Extracted data entries
--- START ---

(** [issue_re] accepts exactly the lines of the shape: blanks, digits, a
    colon, digits, blanks, "error" or "warning", blanks, a message without
    newline, blanks, a rule without blanks, and at most a final newline. *)
Lemma issue_re_shape (line : string) :
  re_match issue_re line <> None <-> issue_shape line.
Proof.
  split.
  - destruct (re_match issue_re line) as [g|] eqn:Hg; [intros _|congruence].
    apply re_match_sound in Hg. destruct Hg as (pre & rest & Hline & Hm).
    unfold issue_re in Hm. simpl in Hm.
    destruct Hm as (? & ? & ? & ? & -> & _ & (-> & _) & Hm).
    destruct Hm as (w1 & ? & ? & ? & -> & _ & (Hw1 & Hw1' & _) & Hm).
    destruct Hm as (d1 & ? & ? & ? & -> & _ & (? & _ & Hd1 & Hd1' & _) & Hm).
    destruct Hm as (? & ? & ? & ? & -> & _ & (-> & _) & Hm).
    destruct Hm as (d2 & ? & ? & ? & -> & _ & (? & _ & Hd2 & Hd2' & _) & Hm).
    destruct Hm as (w2 & ? & ? & ? & -> & _ & (Hw2 & Hw2' & _) & Hm).
    destruct Hm as (sev & ? & ? & ? & -> & _ & (? & _ & Hsev) & Hm).
    destruct Hm as (w3 & ? & ? & ? & -> & _ & (Hw3 & Hw3' & _) & Hm).
    destruct Hm as (msg & ? & ? & ? & -> & _ & (? & _ & Hmsg & Hmsg' & _) & Hm).
    destruct Hm as (w4 & ? & ? & ? & -> & _ & (Hw4 & Hw4' & _) & Hm).
    destruct Hm as (rl & ? & ? & ? & -> & _ & (? & _ & Hrl) & (-> & _ & Htail)).
    destruct Hrl as (a & b & ? & ? & -> & _ & Hopt & (Hb & Hb' & _)).
    exists w1, d1, d2, w2, sev, w3, msg, w4, (a ++ b)%string, rest.
    split.
    { rewrite Hline. repeat first [rewrite append_assoc | progress simpl].
      reflexivity. }
    repeat split; auto.
    + destruct Hsev as [[? _]|[? _]]; auto.
    + destruct Hopt as [[-> _]|[-> _]]; [assumption | discriminate].
    + rewrite all_chars_append.
      destruct Hopt as [[-> _]|[-> _]]; simpl; assumption.
  - intros (w1 & d1 & d2 & w2 & sev & w3 & msg & w4 & rl & tail
            & -> & Hw1 & Hd1 & Hd2 & Hw2 & Hsev & Hw3 & Hmsg & Hw4 & Hrl
            & Htail).
    set (pre := (w1 ++ d1 ++ ":" ++ d2 ++ w2 ++ sev ++ w3 ++ msg ++ w4
                 ++ rl)%string).
    replace (w1 ++ d1 ++ ":" ++ d2 ++ w2 ++ sev ++ w3 ++ msg ++ w4 ++ rl
             ++ tail)%string with (pre ++ tail)%string
      by (unfold pre; repeat rewrite append_assoc; reflexivity).
    apply (re_match_complete _ _ _
             [(5, rl); (4, msg); (3, sev); (2, d2); (1, d1)]).
    unfold issue_re, pre. simpl.
    exists "", (w1 ++ d1 ++ ":" ++ d2 ++ w2 ++ sev ++ w3 ++ msg ++ w4
                ++ rl)%string, [], [(5, rl); (4, msg); (3, sev); (2, d2); (1, d1)].
    split; [reflexivity|]. split; [reflexivity|].
    split; [simpl; auto|].
    exists w1, (d1 ++ ":" ++ d2 ++ w2 ++ sev ++ w3 ++ msg ++ w4 ++ rl)%string,
      [], [(5, rl); (4, msg); (3, sev); (2, d2); (1, d1)].
    split; [reflexivity|]. split; [reflexivity|].
    split; [tauto|].
    exists d1, (":" ++ d2 ++ w2 ++ sev ++ w3 ++ msg ++ w4 ++ rl)%string,
      [(1, d1)], [(5, rl); (4, msg); (3, sev); (2, d2)].
    split; [reflexivity|]. split; [reflexivity|].
    split; [exists []; tauto|].
    exists ":", (d2 ++ w2 ++ sev ++ w3 ++ msg ++ w4 ++ rl)%string,
      [], [(5, rl); (4, msg); (3, sev); (2, d2)].
    split; [reflexivity|]. split; [reflexivity|].
    split; [auto|].
    exists d2, (w2 ++ sev ++ w3 ++ msg ++ w4 ++ rl)%string,
      [(2, d2)], [(5, rl); (4, msg); (3, sev)].
    split; [reflexivity|]. split; [reflexivity|].
    split; [exists []; tauto|].
    exists w2, (sev ++ w3 ++ msg ++ w4 ++ rl)%string,
      [], [(5, rl); (4, msg); (3, sev)].
    split; [reflexivity|]. split; [reflexivity|].
    split; [tauto|].
    exists sev, (w3 ++ msg ++ w4 ++ rl)%string, [(3, sev)], [(5, rl); (4, msg)].
    split; [reflexivity|]. split; [reflexivity|].
    split; [exists []; split; [reflexivity | now apply matches_severity]|].
    exists w3, (msg ++ w4 ++ rl)%string, [], [(5, rl); (4, msg)].
    split; [reflexivity|]. split; [reflexivity|].
    split; [tauto|].
    exists msg, (w4 ++ rl)%string, [(4, msg)], [(5, rl)].
    split; [reflexivity|]. split; [reflexivity|].
    split; [exists []; tauto|].
    exists w4, rl, [], [(5, rl)].
    split; [reflexivity|]. split; [reflexivity|].
    split; [tauto|].
    exists rl, "", [(5, rl)], [].
    split; [now rewrite append_nil_r|]. split; [reflexivity|].
    split; [exists []; split; [reflexivity | now apply matches_rule]|].
    auto.
Qed.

--- END ---

Task objective
Write all the entries out again exactly as they are.

Task solution
(** [issue_re] accepts exactly the lines of the shape: blanks, digits, a
    colon, digits, blanks, "error" or "warning", blanks, a message without
    newline, blanks, a rule without blanks, and at most a final newline. *)
Lemma issue_re_shape (line : string) :
  re_match issue_re line <> None <-> issue_shape line.
Proof.
  split.
  - destruct (re_match issue_re line) as [g|] eqn:Hg; [intros _|congruence].
    apply re_match_sound in Hg. destruct Hg as (pre & rest & Hline & Hm).
    unfold issue_re in Hm. simpl in Hm.
    destruct Hm as (? & ? & ? & ? & -> & _ & (-> & _) & Hm).
    destruct Hm as (w1 & ? & ? & ? & -> & _ & (Hw1 & Hw1' & _) & Hm).
    destruct Hm as (d1 & ? & ? & ? & -> & _ & (? & _ & Hd1 & Hd1' & _) & Hm).
    destruct Hm as (? & ? & ? & ? & -> & _ & (-> & _) & Hm).
    destruct Hm as (d2 & ? & ? & ? & -> & _ & (? & _ & Hd2 & Hd2' & _) & Hm).
    destruct Hm as (w2 & ? & ? & ? & -> & _ & (Hw2 & Hw2' & _) & Hm).
    destruct Hm as (sev & ? & ? & ? & -> & _ & (? & _ & Hsev) & Hm).
    destruct Hm as (w3 & ? & ? & ? & -> & _ & (Hw3 & Hw3' & _) & Hm).
    destruct Hm as (msg & ? & ? & ? & -> & _ & (? & _ & Hmsg & Hmsg' & _) & Hm).
    destruct Hm as (w4 & ? & ? & ? & -> & _ & (Hw4 & Hw4' & _) & Hm).
    destruct Hm as (rl & ? & ? & ? & -> & _ & (? & _ & Hrl) & (-> & _ & Htail)).
    destruct Hrl as (a & b & ? & ? & -> & _ & Hopt & (Hb & Hb' & _)).
    exists w1, d1, d2, w2, sev, w3, msg, w4, (a ++ b)%string, rest.
    split.
    { rewrite Hline. repeat first [rewrite append_assoc | progress simpl].
      reflexivity. }
    repeat split; auto.
    + destruct Hsev as [[? _]|[? _]]; auto.
    + destruct Hopt as [[-> _]|[-> _]]; [assumption | discriminate].
    + rewrite all_chars_append.
      destruct Hopt as [[-> _]|[-> _]]; simpl; assumption.
  - intros (w1 & d1 & d2 & w2 & sev & w3 & msg & w4 & rl & tail
            & -> & Hw1 & Hd1 & Hd2 & Hw2 & Hsev & Hw3 & Hmsg & Hw4 & Hrl
            & Htail).
    set (pre := (w1 ++ d1 ++ ":" ++ d2 ++ w2 ++ sev ++ w3 ++ msg ++ w4
                 ++ rl)%string).
    replace (w1 ++ d1 ++ ":" ++ d2 ++ w2 ++ sev ++ w3 ++ msg ++ w4 ++ rl
             ++ tail)%string with (pre ++ tail)%string
      by (unfold pre; repeat rewrite append_assoc; reflexivity).
    apply (re_match_complete _ _ _
             [(5, rl); (4, msg); (3, sev); (2, d2); (1, d1)]).
    unfold issue_re, pre. simpl.
    exists "", (w1 ++ d1 ++ ":" ++ d2 ++ w2 ++ sev ++ w3 ++ msg ++ w4
                ++ rl)%string, [], [(5, rl); (4, msg); (3, sev); (2, d2); (1, d1)].
    split; [reflexivity|]. split; [reflexivity|].
    split; [simpl; auto|].
    exists w1, (d1 ++ ":" ++ d2 ++ w2 ++ sev ++ w3 ++ msg ++ w4 ++ rl)%string,
      [], [(5, rl); (4, msg); (3, sev); (2, d2); (1, d1)].
    split; [reflexivity|]. split; [reflexivity|].
    split; [tauto|].
    exists d1, (":" ++ d2 ++ w2 ++ sev ++ w3 ++ msg ++ w4 ++ rl)%string,
      [(1, d1)], [(5, rl); (4, msg); (3, sev); (2, d2)].
    split; [reflexivity|]. split; [reflexivity|].
    split; [exists []; tauto|].
    exists ":", (d2 ++ w2 ++ sev ++ w3 ++ msg ++ w4 ++ rl)%string,
      [], [(5, rl); (4, msg); (3, sev); (2, d2)].
    split; [reflexivity|]. split; [reflexivity|].
    split; [auto|].
    exists d2, (w2 ++ sev ++ w3 ++ msg ++ w4 ++ rl)%string,
      [(2, d2)], [(5, rl); (4, msg); (3, sev)].
    split; [reflexivity|]. split; [reflexivity|].
    split; [exists []; tauto|].
    exists w2, (sev ++ w3 ++ msg ++ w4 ++ rl)%string,
      [], [(5, rl); (4, msg); (3, sev)].
    split; [reflexivity|]. split; [reflexivity|].
    split; [tauto|].
    exists sev, (w3 ++ msg ++ w4 ++ rl)%string, [(3, sev)], [(5, rl); (4, msg)].
    split; [reflexivity|]. split; [reflexivity|].
    split; [exists []; split; [reflexivity | now apply matches_severity]|].
    exists w3, (msg ++ w4 ++ rl)%string, [], [(5, rl); (4, msg)].
    split; [reflexivity|]. split; [reflexivity|].
    split; [tauto|].
    exists msg, (w4 ++ rl)%string, [(4, msg)], [(5, rl)].
    split; [reflexivity|]. split; [reflexivity|].
    split; [exists []; tauto|].
    exists w4, rl, [], [(5, rl)].
    split; [reflexivity|]. split; [reflexivity|].
    split; [tauto|].
    exists rl, "", [(5, rl)], [].
    split; [now rewrite append_nil_r|]. split; [reflexivity|].
    split; [exists []; split; [reflexivity | now apply matches_rule]|].
    auto.
Qed.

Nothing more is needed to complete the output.